■ DIRECTIONS: Copy every line from the data below in which the string "attributed" can be found.

↓

(* ===== verification/GitHubTrust.v ===== *)
(** * The GitHub backend: whose word closes an issue

    [_evidence] accepts a demonstration when the comment it names starts with
    the controller's marker and the Commercial Planner's attribution. No other
    role can write such a comment through the controller. *)

From S2P Require Import Prelude Regex Utf8 RegexFacts Json JsonParse JsonRound Dynamic.
From S2P Require Import Policy Authz Broker GitHub GitHubExec GitHubMeta.

Open Scope N_scope.

Definition key_char (c : N) : bool := is_alnum c || one_of "._:-" c.

(** Two ways to cut a text at the first [d]. *)
Lemma first_cut (d : N) a b x y :
  Forall (λ c, c ≠ d) a → Forall (λ c, c ≠ d) b → a ++ d :: x = b ++ d :: y → a = b ∧ x = y.
Proof.
  intros Ha. revert b. induction Ha as [|c a Hc _ IH]; intros b Hb E.
  - destruct b as [|e b]; [by injection E|]. apply Forall_cons_1 in Hb as [He _].
    simpl in E. congruence.
  - destruct b as [|e b]; simpl in E; [congruence|]. apply Forall_cons_1 in Hb as [_ Hb].
    injection E as -> E. destruct (IH b Hb E) as [-> ->]. done.
Qed.

Lemma literal_no d s :
  forallb (λ c, negb (c =? d)) (codes s) = true → Forall (λ c, c ≠ d) (codes s).
Proof.
  rewrite forallb_forall. intros H. apply Forall_forall.
  intros c Hc%list_elem_of_In%H. by apply negb_true_iff, N.eqb_neq in Hc.
Qed.

Lemma trusted_inv text :
  re_match trusted_attribution text = true →
  ∃ k rest, Forall (λ c, key_char c = true) k ∧
    utf8_decode text = codes "<!-- sjg-idempotency:" ++ k ++ codes " -->" ++ 10
      :: codes "**Commercial Planner —** " ++ rest.
Proof.
  unfold re_match. destruct (run _ _) as [|q qs] eqn:E; [done|]. intros _.
  assert (Matches trusted_attribution (None, utf8_decode text) q) as H.
  { apply run_spec. rewrite E. by left. }
  unfold trusted_attribution in H. cbn [seqs] in H.
  apply matches_seq_inv in H as (p0&H0&H).
  assert (p0.2 = utf8_decode text) as Hp0 by (by inversion H0).
  apply matches_seq_inv in H as (p1&H1%matches_lit_inv&H).
  apply matches_seq_inv in H as (p2&H2&H).
  apply matches_seq_inv in H as (p3&H3&H).
  apply matches_seq_inv in H as (p4&H4%matches_lit_inv&H).
  apply matches_seq_inv in H as (p5&H5%matches_lit_inv&H6%matches_lit_inv).
  apply matches_consumes in H2 as (u&Hu&_&HPu). apply matches_consumes in H3 as (v&Hv&_&HPv).
  exists (u ++ v), q.2. split.
  - apply Forall_app_2.
    + apply HPu. intros c Hc. unfold key_char. by rewrite Hc.
    + apply HPv. apply within_between. exact (λ c Hc, Hc).
  - unfold codes. rewrite <- Hp0, H1, Hu, Hv, H4, H5, H6.
    change (utf8_decode nl) with [10]. rewrite <- !app_assoc. cbn [app]. reflexivity.
Qed.

Lemma key_no_space k : Forall (λ c, key_char c = true) k → Forall (λ c, c ≠ 32) k.
Proof. intros H. eapply Forall_impl; [exact H|]. by intros c [_ Hc]%key_char_clean. Qed.

(** A text under the marker is trusted only for what follows it. *)
Lemma trusted_after_marker key s :
  text_ok key = true → fullmatch REQUEST_ID key = true →
  re_match trusted_attribution (idempotency_marker key +:+ nl +:+ s) = true →
  ∃ rest, utf8_decode s = codes "**Commercial Planner —** " ++ rest.
Proof.
  intros Ht Hk (k&rest&Hkc&E)%trusted_inv. exists rest.
  destruct (key_text key Ht Hk) as [_ Hc]. rewrite marker_codes in E by done.
  apply app_inv_head in E.
  change (codes " -->" ++ ?r) with (32 :: codes "-->" ++ r) in E.
  apply first_cut in E as [_ E]; [|by apply key_no_space..].
  apply app_inv_head in E. by injection E.
Qed.

(** ** The names of roles *)

Definition role_char (c : N) : bool := is_lower c || is_digit c || (c =? 45).

Lemma role_chars r :
  text_ok r = true → fullmatch ROLE_ID r = true →
  Forall (λ c, role_char c = true) (utf8_decode r) ∧ r = utf8_encode (utf8_decode r).
Proof.
  intros (l&Hl&->)%text_ok_spec (pr&Hm)%fullmatch_spec.
  rewrite decode_encode in * by (eapply Forall_impl; [exact Hl|]; apply scalar_range).
  split; [|done]. apply matches_consumes in Hm as (u&Hu&_&HP). cbn [snd] in Hu.
  rewrite app_nil_r in Hu. subst u. apply HP. unfold role_char.
  assert (∀ c, Kebab c = true → is_lower c || is_digit c || (c =? 45) = true) as Hkebab.
  { unfold Kebab. intros c ->. done. }
  apply within_seq; [intros c ->; done|]. apply within_seq; [exact Hkebab|].
  split; [intros c Hc; apply N.eqb_eq in Hc as <-; done|]. by apply within_plus.
Qed.

Lemma role_char_spec c :
  role_char c = true ↔ (97 <= c ∧ c <= 122) ∨ (48 <= c ∧ c <= 57) ∨ c = 45.
Proof.
  unfold role_char, is_lower, is_digit, between.
  rewrite !orb_true_iff, !andb_true_iff, !N.leb_le, N.eqb_eq. lia.
Qed.

Lemma lower_title b l : map lower_c (title_from b l) = map lower_c l.
Proof.
  revert b. induction l as [|c l IH]; intros b; simpl; [done|]. rewrite IH. f_equal.
  unfold lower_c, upper_c, is_upper, is_lower, between.
  destruct b; repeat case_match; bool_hyps; rewrite ?N.leb_le in *;
    repeat match goal with H : _ ∨ _ |- _ => destruct H end; rewrite ?N.leb_gt in *; try lia; done.
Qed.

Lemma title_range b l : Forall (λ c, c < 128) l → Forall (λ c, c < 128) (title_from b l).
Proof.
  intros H. revert b. induction H as [|c l Hc _ IH]; intros b; simpl; constructor; [|done].
  unfold lower_c, upper_c, is_upper, is_lower, between.
  destruct b; case_match; bool_hyps; rewrite ?N.leb_le in *; lia.
Qed.

(** A role is recovered from its display name. *)
Lemma display_role_inv r :
  text_ok r = true → fullmatch ROLE_ID r = true →
  r = string_of_bytes (map (λ c, if c =? 32 then 45 else c)
        (map lower_c (bytes_of (display_role r)))) ∧
  Forall (λ c, c < 128) (bytes_of (display_role r)).
Proof.
  intros Ht Hr. destruct (role_chars r Ht Hr) as [Hc Hu].
  assert (forallb is_ascii (utf8_decode r) = true) as Ha.
  { apply forallb_forall. intros c Hin%list_elem_of_In.
    apply (proj1 (Forall_forall _ _) Hc), role_char_spec in Hin. apply N.ltb_lt. lia. }
  rewrite (encode_ascii _ Ha) in Hu.
  assert (bytes_of r = utf8_decode r) as Hb.
  { rewrite Hu at 1. apply bytes_of_bytes. eapply Forall_impl; [exact Hc|].
    intros c Hin%role_char_spec. lia. }
  assert (bytes_of (undash r) = map (λ c, if c =? 45 then 32 else c) (utf8_decode r)) as Hd.
  { unfold undash. rewrite bytes_of_replace, Hb. change (byte_at (Ascii.ascii_of_N 45)) with 45. clear.
    induction (utf8_decode r) as [|c l IH]; [done|].
    cbn [flat_map map]. rewrite IH. by destruct (c =? 45). }
  assert (Forall (λ c, c < 128) (title_from false (bytes_of (undash r)))) as Hlt.
  { apply title_range. rewrite Hd. apply Forall_map. eapply Forall_impl; [exact Hc|].
    intros c Hin%role_char_spec. case_match; lia. }
  assert (bytes_of (display_role r) = title_from false (bytes_of (undash r))) as ->.
  { apply bytes_of_bytes. eapply Forall_impl; [exact Hlt|]. intros c Hin. simpl in *. lia. }
  split; [|done]. rewrite lower_title, Hd, !map_map. rewrite Hu at 1. f_equal.
  rewrite <- (map_id (utf8_decode r)) at 1. apply map_ext_Forall.
  eapply Forall_impl; [exact Hc|]. intros c Hin%role_char_spec.
  unfold lower_c, is_upper, between.
  destruct (N.eqb_spec c 45) as [->|]; [done|].
  replace ((65 <=? c) && (c <=? 90)) with false.
  2: { symmetry. rewrite andb_false_iff, !N.leb_gt. lia. }
  destruct (N.eqb_spec c 32); [lia|done].
Qed.

(** C34: Only the Commercial Planner's comments carry its attribution: a comment
    that [pm.issue.comment] or [pr.comment] posts for a role is trusted as
    acceptance evidence only when the role is [commercial-planner], whatever
    its text, and the notes that [pm.issue.done] and [pm.issue.drop] post are
    never trusted. *)
Theorem attribution_unforgeable role key body arguments :
  text_ok role = true → fullmatch ROLE_ID role = true →
  text_ok key = true → fullmatch REQUEST_ID key = true →
  (re_match trusted_attribution (_idempotent_body (attributed role body) key) = true →
   role = "commercial-planner") ∧
  re_match trusted_attribution (close_note key arguments) = false ∧
  re_match trusted_attribution (drop_note key arguments) = false.
Proof.
  intros Hr Hrole Ht Hk. split_and!.
  - intros Hm. destruct (display_role_inv role Hr Hrole) as [Hinv Hasc].
    assert (∃ rest, utf8_decode (attributed role body) = codes "**Commercial Planner —** " ++ rest)
      as [rest E].
    { unfold _idempotent_body in Hm. destruct (contains _ _).
      - apply trusted_inv in Hm as (k&rest&_&E). unfold attributed in E.
        rewrite (decode_app "**") in E by done. done.
      - by eapply trusted_after_marker. }
    unfold attributed in E.
    rewrite (decode_app "**"), (decode_app (display_role role)) in E
      by first [done|by apply forallb_forall; intros c Hc%list_elem_of_In;
                     apply (proj1 (Forall_forall _ _) Hasc), N.ltb_lt in Hc].
    rewrite (spells_decode " —** " [32; 8212; 42; 42; 32]) in E
      by (split; [done|by repeat constructor]).
    assert (codes "**Commercial Planner " = [42; 42] ++ bytes_of (display_role role) ++ [32]) as Hname.
    { apply (first_cut 8212 _ _ ([42; 42; 32] ++ rest) ([42; 42; 32] ++ utf8_decode (py_str body))).
      - by apply literal_no.
      - repeat apply Forall_app_2; [by repeat constructor| |by repeat constructor].
        eapply Forall_impl; [exact Hasc|]. intros c Hc ->. done.
      - symmetry. rewrite <- !app_assoc. exact E. }
    change (codes "**Commercial Planner ") with ([42; 42] ++ codes "Commercial Planner" ++ [32]) in Hname.
    apply app_inv_head, app_inv_tail in Hname. rewrite Hinv, <- Hname. reflexivity.
  - apply not_true_iff_false. intros Hm. unfold close_note in Hm.
    by apply trusted_after_marker in Hm as [rest E].
  - apply not_true_iff_false. intros Hm. unfold drop_note in Hm.
    by apply trusted_after_marker in Hm as [rest E].
Qed.

Lemma attribution_unforgeable_witness :
  let key := "wake-0123456789abcdef" in
  re_match trusted_attribution
    (_idempotent_body (attributed "commercial-planner" (JStr "[DEMO]")) key) = true ∧
  re_match trusted_attribution (_idempotent_body (attributed "software-implementer"
    (JStr (idempotency_marker "wake-fedcba9876543210" +:+ nl +:+ "**Commercial Planner —** [DEMO]"))) key)
  = false ∧
  re_match trusted_attribution (close_note key []) = false.
Proof.
  intros key. split; [vm_compute; reflexivity|].
  destruct (attribution_unforgeable "software-implementer" key
    (JStr (idempotency_marker "wake-fedcba9876543210" +:+ nl +:+ "**Commercial Planner —** [DEMO]")) []
    eq_refl eq_refl eq_refl eq_refl) as (H&Hclose&_).
  split; [|exact Hclose].
  destruct (re_match _ _); [discriminate (H eq_refl)|reflexivity].
Defined.
(* ===== verification/ProtocolFacts.v ===== *)
(** * The local protocol: messages survive the connection *)

From S2P Require Import Prelude Regex Utf8 Json JsonParse JsonRound GitHubMeta Sha256 Protocol.

Open Scope Z_scope.
Open Scope stdpp_scope.

(** ** The length field *)

Lemma byte_land x : N.land x 255 = (x mod 256)%N.
Proof. exact (N.land_ones x 8). Qed.

Lemma be_bytes_4 x :
  be_bytes 4 x = [(x / 16777216) mod 256; (x / 65536) mod 256; (x / 256) mod 256; x mod 256]%N.
Proof.
  change (be_bytes 4 x) with [N.land (N.shiftr x 24) 255; N.land (N.shiftr x 16) 255;
                              N.land (N.shiftr x 8) 255; N.land (N.shiftr x 0) 255]%N.
  by rewrite !N.shiftr_div_pow2, !byte_land, N.pow_0_r, N.div_1_r.
Qed.

Lemma unpack_pack n : 0 ≤ n < 2 ^ 32 → unpack_u32 (pack_u32 n) = n.
Proof.
  intros Hn. unfold pack_u32, unpack_u32. rewrite be_bytes_4. cbn [fold_left].
  assert (Z.to_N n < 4294967296)%N as Hm by lia. rewrite <- (Z2N.id n) at 5 by lia.
  remember (Z.to_N n) as m. clear Hn Heqm n. divs.
Qed.

Lemma pack_length n : length (pack_u32 n) = 4%nat.
Proof. done. Qed.

(** ** Exact reads *)

Section reads.
Context {C : Type} `{Stream C}.

Lemma read_loop_exact fuel size chunks a rest c :
  unread c = a ++ rest → (length chunks + length a)%nat = size → (length a < fuel)%nat →
  ∃ c', read_loop fuel size chunks c = (Ok (chunks ++ a), c') ∧ unread c' = rest.
Proof.
  revert chunks a c. induction fuel as [|fuel IH]; intros chunks a c Hc Hsize Hf; [lia|].
  cbn [read_loop]. destruct (Nat.ltb_spec (length chunks) size) as [Hlt|Hge].
  - destruct (recv_some (size - length chunks) c) as (k&c'&Hk&Hr&Hu);
      [lia|rewrite Hc; by destruct a; simpl in *; [lia|]|].
    unfold mbind, M_bind at 1. rewrite Hr. rewrite Hc in Hr, Hu |- *.
    assert (k ≤ length a)%nat by lia.
    rewrite take_app_le, drop_app_le in * by done.
    destruct (take k a) as [|x xs] eqn:Etake.
    { exfalso. apply (f_equal length) in Etake. rewrite length_take in Etake. simpl in Etake. lia. }
    rewrite <- Etake. destruct (IH (chunks ++ take k a) (drop k a) c') as (c2&E&Hrest).
    + done.
    + rewrite length_app, length_take, length_drop. lia.
    + rewrite length_drop. lia.
    + exists c2. split; [|done]. rewrite E, <- app_assoc. by rewrite take_drop.
  - exists c. destruct a; simpl in Hsize; [|lia]. by rewrite app_nil_r.
Qed.

Lemma read_exact a rest c :
  unread c = a ++ rest →
  ∃ c', _read_exact (length a) c = (Ok a, c') ∧ unread c' = rest.
Proof. intros Hc. eapply read_loop_exact in Hc; [exact Hc|done|lia]. Qed.

Definition closed_early : exn :=
  Exn CProtocolError "connection closed before the complete message arrived".

Lemma read_loop_short fuel size chunks c :
  (length chunks + length (unread c) < size)%nat → (length (unread c) < fuel)%nat →
  ∃ c', read_loop fuel size chunks c = (Err closed_early, c') ∧ unread c' = [].
Proof.
  revert chunks c. induction fuel as [|fuel IH]; intros chunks c Hs Hf; [lia|].
  cbn [read_loop]. destruct (Nat.ltb_spec (length chunks) size) as [Hlt|Hge]; [|lia].
  destruct (decide (unread c = [])) as [He|Hne].
  - destruct (recv_end (size - length chunks) c He) as (c'&Hr&Hu).
    exists c'. unfold mbind, M_bind. by rewrite Hr.
  - destruct (recv_some (size - length chunks) c) as (k&c'&Hk&Hr&Hu); [lia|done|].
    unfold mbind, M_bind at 1. rewrite Hr.
    assert (0 < length (unread c))%nat by (destruct (unread c); simpl; [done|lia]).
    destruct (take k (unread c)) as [|x xs] eqn:Etake.
    { exfalso. apply (f_equal length) in Etake. rewrite length_take in Etake. simpl in Etake. lia. }
    rewrite <- Etake. apply IH; rewrite Hu, ?length_app, ?length_take, ?length_drop; lia.
Qed.

(** The reads never outrun the fuel: they end with the bytes asked for or with
    the error of a closed connection. *)
Lemma read_exact_ends size c :
  (size ≤ length (unread c))%nat ∧
    (∃ c', _read_exact size c = (Ok (take size (unread c)), c') ∧ unread c' = drop size (unread c)) ∨
  (length (unread c) < size)%nat ∧
    (∃ c', _read_exact size c = (Err closed_early, c') ∧ unread c' = []).
Proof.
  destruct (decide (size ≤ length (unread c))%nat) as [Hle|Hgt].
  - left. split; [done|].
    destruct (read_exact (take size (unread c)) (drop size (unread c)) c) as (c'&E&Hu);
      [by rewrite take_drop|].
    rewrite length_take_le in E by done. eauto.
  - right. split; [lia|]. apply read_loop_short; simpl; lia.
Qed.
End reads.

(** ** Messages *)


Lemma detects_object c r : c ≠ 0%N → detects_utf8 (123%N :: c :: r) = true.
Proof. intros Hc. apply N.eqb_neq in Hc. destruct r as [|x [|y r]]; simpl; by rewrite ?Hc. Qed.

Lemma ascii_valid l : forallb is_ascii l = true → utf8_valid l = true.
Proof.
  intros Hl. assert (decode_bytes l = l) as E.
  { pose proof (decode_ascii l [] Hl) as E. by rewrite !app_nil_r in E. }
  unfold utf8_valid. rewrite E. apply andb_true_iff. split.
  - apply forallb_forall. intros c Hc. apply (proj1 (forallb_forall _ _) Hl) in Hc.
    unfold is_ascii in Hc. apply N.ltb_lt in Hc. apply N.ltb_lt. lia.
  - apply bool_decide_eq_true. clear -Hl. induction l as [|c l IH]; [done|].
    cbn [forallb] in Hl. apply andb_true_iff in Hl as [Hc Hl].
    change (chr_bytes c ++ (l ≫= chr_bytes) = c :: l). rewrite (IH Hl).
    unfold chr_bytes. unfold is_ascii in Hc. by rewrite Hc.
Qed.

Lemma dumps_ascii v : forallb is_ascii (enc canonical v) = true.
Proof.
  pose proof (enc_clean canonical v eq_refl eq_refl) as Hc.
  apply forallb_forall. intros c Hin%list_elem_of_In. apply N.ltb_lt.
  apply (proj1 (Forall_forall _ _) Hc) in Hin. by apply clean_spec in Hin as [? _].
Qed.

Lemma dumps_bytes v : json_ok v = true → bytes_of (dumps canonical v) = enc canonical v.
Proof.
  intros Hok. destruct (spells_value canonical eq_refl v Hok) as [-> Hr].
  rewrite encode_ascii by apply dumps_ascii. apply bytes_of_bytes.
  pose proof (enc_clean canonical v eq_refl eq_refl) as Hc.
  eapply Forall_impl; [exact Hc|]. intros c [? _]%clean_spec. lia.
Qed.

Lemma loads_bytes_dumps l :
  json_ok (JObj l) = true → loads_bytes (bytes_of (dumps canonical (JObj l))) = Ok (by_keys (JObj l)).
Proof.
  intros Hok. unfold loads_bytes. rewrite dumps_bytes by done.
  rewrite ascii_valid by apply dumps_ascii.
  assert (detects_utf8 (enc canonical (JObj l)) = true) as ->.
  { rewrite enc_obj. destruct (ordered canonical l) as [|kv L]; [done|]. cbn [map].
    destruct (joins_cons (codes (item_sep canonical)) (field canonical kv) (map (field canonical) L))
      as [r ->]. by apply detects_object. }
  cbn [negb]. rewrite <- dumps_bytes, string_of_bytes_of by done.
  rewrite loads_dumps by done. by rewrite back_by_keys.
Qed.

Lemma encode_ok v bytes :
  encode_message v = Ok bytes →
  let body := bytes_of (dumps canonical v) in
  bytes = pack_u32 (Z.of_nat (length body)) ++ body ∧ Z.of_nat (length body) ≤ MAX_MESSAGE.
Proof.
  unfold encode_message. cbv zeta. remember (bytes_of (dumps canonical v)) as body.
  unfold raise_if. destruct (Z.ltb_spec MAX_MESSAGE (Z.of_nat (length body))); [done|].
  cbn [mbind result_bind mret result_ret]. by intros [= <-].
Qed.

Section messages.
Context {C : Type} `{Stream C}.

(** C29: A message arrives whatever the fragmentation of the connection: when
    the bytes of [encode_message v] are what is still to come, perhaps with
    more behind them, [receive_message] returns [v] (with the keys of its
    dicts in order) and leaves exactly what came behind. *)
Theorem message_round_trip l bytes rest c :
  json_ok (JObj l) = true → encode_message (JObj l) = Ok bytes → unread c = bytes ++ rest →
  ∃ c', receive_message c = (Ok (by_keys (JObj l)), c') ∧ unread c' = rest.
Proof.
  intros Hok [-> Hmax]%encode_ok Hc. unfold MAX_MESSAGE in Hmax. rewrite <- app_assoc in Hc.
  set (size := Z.of_nat (length (bytes_of (dumps canonical (JObj l))))) in *.
  destruct (read_exact (pack_u32 size) _ c Hc) as (c1&E1&Hc1).
  destruct (read_exact _ rest c1 Hc1) as (c2&E2&Hc2).
  exists c2. split; [|done]. unfold receive_message, mbind, M_bind.
  rewrite pack_length in E1. rewrite E1, unpack_pack by lia.
  unfold throw_if, lift, raise_if.
  replace (MAX_MESSAGE <? size) with false by (symmetry; apply Z.ltb_ge; unfold MAX_MESSAGE; lia).
  cbn [mret result_ret].
  unfold size. rewrite Nat2Z.id, E2, loads_bytes_dumps by done. reflexivity.
Qed.

(** Reading a message takes at most four bytes and one megabyte from the
    connection, whatever the peer sends, and ends with a JSON object or with
    an error: the loop of [_read_exact] always terminates. *)
Theorem receive_bounded c r c' :
  receive_message c = (r, c') →
  (∃ k, Z.of_nat k ≤ 4 + MAX_MESSAGE ∧ unread c' = drop k (unread c)) ∧
  match r with
  | Ok v => is_dict v = true
  | Err e => e ≠ Exn CUnmodelled "the reads outran the fuel"
  end.
Proof.
  unfold receive_message, mbind, M_bind.
  destruct (read_exact_ends 4 c) as [[H4 (c1&->&Hc1)]|[H4 (c1&->&Hc1)]].
  2: { intros [= <- <-]. split; [|done]. exists 4%nat. split; [done|].
       rewrite Hc1. symmetry. apply drop_ge. lia. }
  set (size := unpack_u32 (take 4 (unread c))).
  unfold throw_if, lift, raise_if. destruct (Z.ltb_spec MAX_MESSAGE size) as [Hgt|Hle].
  { intros [= <- <-]. split; [|done]. by exists 4%nat. }
  cbn [mret result_ret].
  destruct (read_exact_ends (Z.to_nat size) c1) as [[_ (c2&->&Hc2)]|[Hs (c2&->&Hc2)]].
  - intros E. split.
    + exists (4 + Z.to_nat size)%nat. unfold MAX_MESSAGE in *. split; [lia|].
      assert (c' = c2) as ->.
      { destruct (loads_bytes _) as [v|]; [|by injection E].
        by destruct (is_dict v); injection E. }
      by rewrite Hc2, Hc1, drop_drop.
    + destruct (loads_bytes _) as [v|e] eqn:Ev.
      * destruct (is_dict v) eqn:Hd; injection E as <- _; [done|discriminate].
      * injection E as <- _. intros ->. unfold loads_bytes in Ev.
        repeat case_match; simplify_eq/=; discriminate.
  - intros [= <- <-]. split; [|done]. exists (4 + Z.to_nat size)%nat.
    unfold MAX_MESSAGE in *. split; [lia|]. rewrite Hc2. symmetry. apply drop_ge.
    rewrite Hc1, length_drop in Hs. lia.
Qed.
End messages.

(** ** A connection that delivers one byte at a time *)

Definition trickle_recv (n : nat) : M (list N) (list N) := λ c, (Ok (take 1 c), drop 1 c).

#[local] Instance trickle : Stream (list N).
Proof.
  refine (Build_Stream _ trickle_recv (λ c, c) _ _).
  - intros n c Hn Hc. exists 1%nat, (drop 1 c). split_and!; [lia..|done|done].
  - intros n c ->. by exists [].
Defined.

Definition ping : list (string * json) := [("operation", JStr "repo.status"); ("id", JInt 7)].

Lemma message_round_trip_witness :
  ∃ bytes, encode_message (JObj ping) = Ok bytes ∧
    ∃ c', receive_message (C:=list N) (bytes ++ [1; 2]%N)
          = (Ok (by_keys (JObj ping)), c') ∧ unread c' = [1; 2]%N.
Proof.
  eexists. split; [vm_compute; reflexivity|].
  refine (message_round_trip ping _ [1; 2]%N _ _ _ _); vm_compute; reflexivity.
Defined.

Lemma receive_bounded_witness :
  ∃ c', receive_message (C:=list N) [0; 16; 0; 1; 123; 125]%N
        = (Err (Exn CProtocolError "message exceeds the one-megabyte protocol limit"), c') ∧
    ∃ k, Z.of_nat k ≤ 4 + MAX_MESSAGE ∧ unread c' = drop k [0; 16; 0; 1; 123; 125]%N.
Proof.
  eexists. split; [vm_compute; reflexivity|].
  refine (proj1 (receive_bounded [0; 16; 0; 1; 123; 125]%N _ _ _)). vm_compute. reflexivity.
Defined.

↑

■ WRITTEN ANSWER:
  (re_match trusted_attribution (_idempotent_body (attributed role body) key) = true →
    assert (∃ rest, utf8_decode (attributed role body) = codes "**Commercial Planner —** " ++ rest)
      - apply trusted_inv in Hm as (k&rest&_&E). unfold attributed in E.
    unfold attributed in E.
    (_idempotent_body (attributed "commercial-planner" (JStr "[DEMO]")) key) = true ∧
  re_match trusted_attribution (_idempotent_body (attributed "software-implementer"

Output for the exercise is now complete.